Dataset entries
————

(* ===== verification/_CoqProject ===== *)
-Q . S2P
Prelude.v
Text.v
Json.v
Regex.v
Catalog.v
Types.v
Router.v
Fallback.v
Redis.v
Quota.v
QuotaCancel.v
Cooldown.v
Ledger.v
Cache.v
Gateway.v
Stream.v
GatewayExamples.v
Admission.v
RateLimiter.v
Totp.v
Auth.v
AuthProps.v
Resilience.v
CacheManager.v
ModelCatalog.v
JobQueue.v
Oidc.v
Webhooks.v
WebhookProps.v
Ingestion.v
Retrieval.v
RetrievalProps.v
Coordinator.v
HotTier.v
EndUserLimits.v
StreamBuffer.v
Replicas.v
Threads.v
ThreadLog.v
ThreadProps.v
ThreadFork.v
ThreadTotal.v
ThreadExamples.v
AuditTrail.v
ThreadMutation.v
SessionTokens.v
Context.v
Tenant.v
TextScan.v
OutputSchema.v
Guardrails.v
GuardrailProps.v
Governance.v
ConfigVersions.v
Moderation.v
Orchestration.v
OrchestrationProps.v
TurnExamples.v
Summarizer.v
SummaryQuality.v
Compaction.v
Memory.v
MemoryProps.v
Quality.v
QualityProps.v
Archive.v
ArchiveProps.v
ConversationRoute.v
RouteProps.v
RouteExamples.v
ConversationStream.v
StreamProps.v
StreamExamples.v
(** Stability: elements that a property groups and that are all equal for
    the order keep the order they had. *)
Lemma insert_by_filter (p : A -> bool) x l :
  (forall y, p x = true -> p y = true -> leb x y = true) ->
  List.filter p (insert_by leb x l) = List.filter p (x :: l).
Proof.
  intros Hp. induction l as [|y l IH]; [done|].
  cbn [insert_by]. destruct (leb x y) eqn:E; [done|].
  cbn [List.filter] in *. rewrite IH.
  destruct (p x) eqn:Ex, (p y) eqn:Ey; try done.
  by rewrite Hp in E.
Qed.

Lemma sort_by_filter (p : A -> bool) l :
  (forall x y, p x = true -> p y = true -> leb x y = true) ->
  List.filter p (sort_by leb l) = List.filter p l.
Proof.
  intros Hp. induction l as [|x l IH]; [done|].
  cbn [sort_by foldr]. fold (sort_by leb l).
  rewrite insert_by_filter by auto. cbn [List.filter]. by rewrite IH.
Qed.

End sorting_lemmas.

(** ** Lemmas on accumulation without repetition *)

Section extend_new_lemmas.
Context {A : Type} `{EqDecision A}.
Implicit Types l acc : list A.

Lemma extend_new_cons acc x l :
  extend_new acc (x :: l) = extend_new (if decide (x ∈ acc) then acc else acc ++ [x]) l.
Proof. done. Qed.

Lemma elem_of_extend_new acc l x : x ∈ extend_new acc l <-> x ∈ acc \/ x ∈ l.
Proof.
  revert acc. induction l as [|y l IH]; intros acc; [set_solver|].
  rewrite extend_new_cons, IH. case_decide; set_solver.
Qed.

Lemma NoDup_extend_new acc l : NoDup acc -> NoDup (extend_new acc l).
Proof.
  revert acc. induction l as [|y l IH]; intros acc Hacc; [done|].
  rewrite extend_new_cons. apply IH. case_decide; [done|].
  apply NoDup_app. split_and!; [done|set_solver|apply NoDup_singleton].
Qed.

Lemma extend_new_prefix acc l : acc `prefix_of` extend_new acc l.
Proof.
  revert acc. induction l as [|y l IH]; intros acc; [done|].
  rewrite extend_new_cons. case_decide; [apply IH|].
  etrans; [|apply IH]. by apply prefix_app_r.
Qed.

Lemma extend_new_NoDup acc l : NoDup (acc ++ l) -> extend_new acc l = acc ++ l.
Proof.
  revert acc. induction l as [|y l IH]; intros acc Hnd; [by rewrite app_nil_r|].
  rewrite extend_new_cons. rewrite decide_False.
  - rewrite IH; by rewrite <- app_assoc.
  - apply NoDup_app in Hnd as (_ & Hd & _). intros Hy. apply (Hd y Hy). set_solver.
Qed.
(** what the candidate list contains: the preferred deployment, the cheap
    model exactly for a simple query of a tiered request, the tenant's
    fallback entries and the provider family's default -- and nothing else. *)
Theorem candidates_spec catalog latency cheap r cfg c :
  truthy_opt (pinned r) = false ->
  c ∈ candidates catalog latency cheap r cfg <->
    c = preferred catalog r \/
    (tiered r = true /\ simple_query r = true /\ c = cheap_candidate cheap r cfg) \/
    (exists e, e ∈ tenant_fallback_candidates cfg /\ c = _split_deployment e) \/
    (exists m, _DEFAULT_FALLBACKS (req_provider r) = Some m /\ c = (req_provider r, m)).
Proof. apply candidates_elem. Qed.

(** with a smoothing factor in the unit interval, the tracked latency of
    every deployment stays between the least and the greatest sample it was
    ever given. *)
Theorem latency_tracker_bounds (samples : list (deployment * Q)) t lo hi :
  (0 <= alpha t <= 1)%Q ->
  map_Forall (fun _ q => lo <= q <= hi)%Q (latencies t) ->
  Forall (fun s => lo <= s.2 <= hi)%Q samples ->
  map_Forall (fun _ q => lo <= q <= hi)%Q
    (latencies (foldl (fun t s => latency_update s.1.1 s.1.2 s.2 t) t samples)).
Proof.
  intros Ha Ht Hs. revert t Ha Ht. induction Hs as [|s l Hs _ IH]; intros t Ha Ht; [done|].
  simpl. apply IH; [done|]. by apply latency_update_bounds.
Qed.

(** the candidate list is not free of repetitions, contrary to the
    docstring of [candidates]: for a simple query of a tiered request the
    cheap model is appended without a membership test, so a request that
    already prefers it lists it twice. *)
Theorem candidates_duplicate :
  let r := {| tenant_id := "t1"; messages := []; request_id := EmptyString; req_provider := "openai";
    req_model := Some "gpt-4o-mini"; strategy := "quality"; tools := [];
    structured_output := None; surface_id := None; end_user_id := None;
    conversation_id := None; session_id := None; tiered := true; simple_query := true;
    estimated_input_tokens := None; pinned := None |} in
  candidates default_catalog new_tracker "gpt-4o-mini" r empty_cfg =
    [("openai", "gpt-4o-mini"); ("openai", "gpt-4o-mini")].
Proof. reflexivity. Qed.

————

YOUR ASSIGNMENT
Your answer must consist solely of the lines above between the line holding "ConfigVersions.v" and the line holding "cbn [sort_by foldr]. fold (sort_by leb l).", inclusive, copied exactly.

EXERCISE SOLUTION
ConfigVersions.v
Moderation.v
Orchestration.v
OrchestrationProps.v
TurnExamples.v
Summarizer.v
SummaryQuality.v
Compaction.v
Memory.v
MemoryProps.v
Quality.v
QualityProps.v
Archive.v
ArchiveProps.v
ConversationRoute.v
RouteProps.v
RouteExamples.v
ConversationStream.v
StreamProps.v
StreamExamples.v
(** Stability: elements that a property groups and that are all equal for
    the order keep the order they had. *)
Lemma insert_by_filter (p : A -> bool) x l :
  (forall y, p x = true -> p y = true -> leb x y = true) ->
  List.filter p (insert_by leb x l) = List.filter p (x :: l).
Proof.
  intros Hp. induction l as [|y l IH]; [done|].
  cbn [insert_by]. destruct (leb x y) eqn:E; [done|].
  cbn [List.filter] in *. rewrite IH.
  destruct (p x) eqn:Ex, (p y) eqn:Ey; try done.
  by rewrite Hp in E.
Qed.

Lemma sort_by_filter (p : A -> bool) l :
  (forall x y, p x = true -> p y = true -> leb x y = true) ->
  List.filter p (sort_by leb l) = List.filter p l.
Proof.
  intros Hp. induction l as [|x l IH]; [done|].
  cbn [sort_by foldr]. fold (sort_by leb l).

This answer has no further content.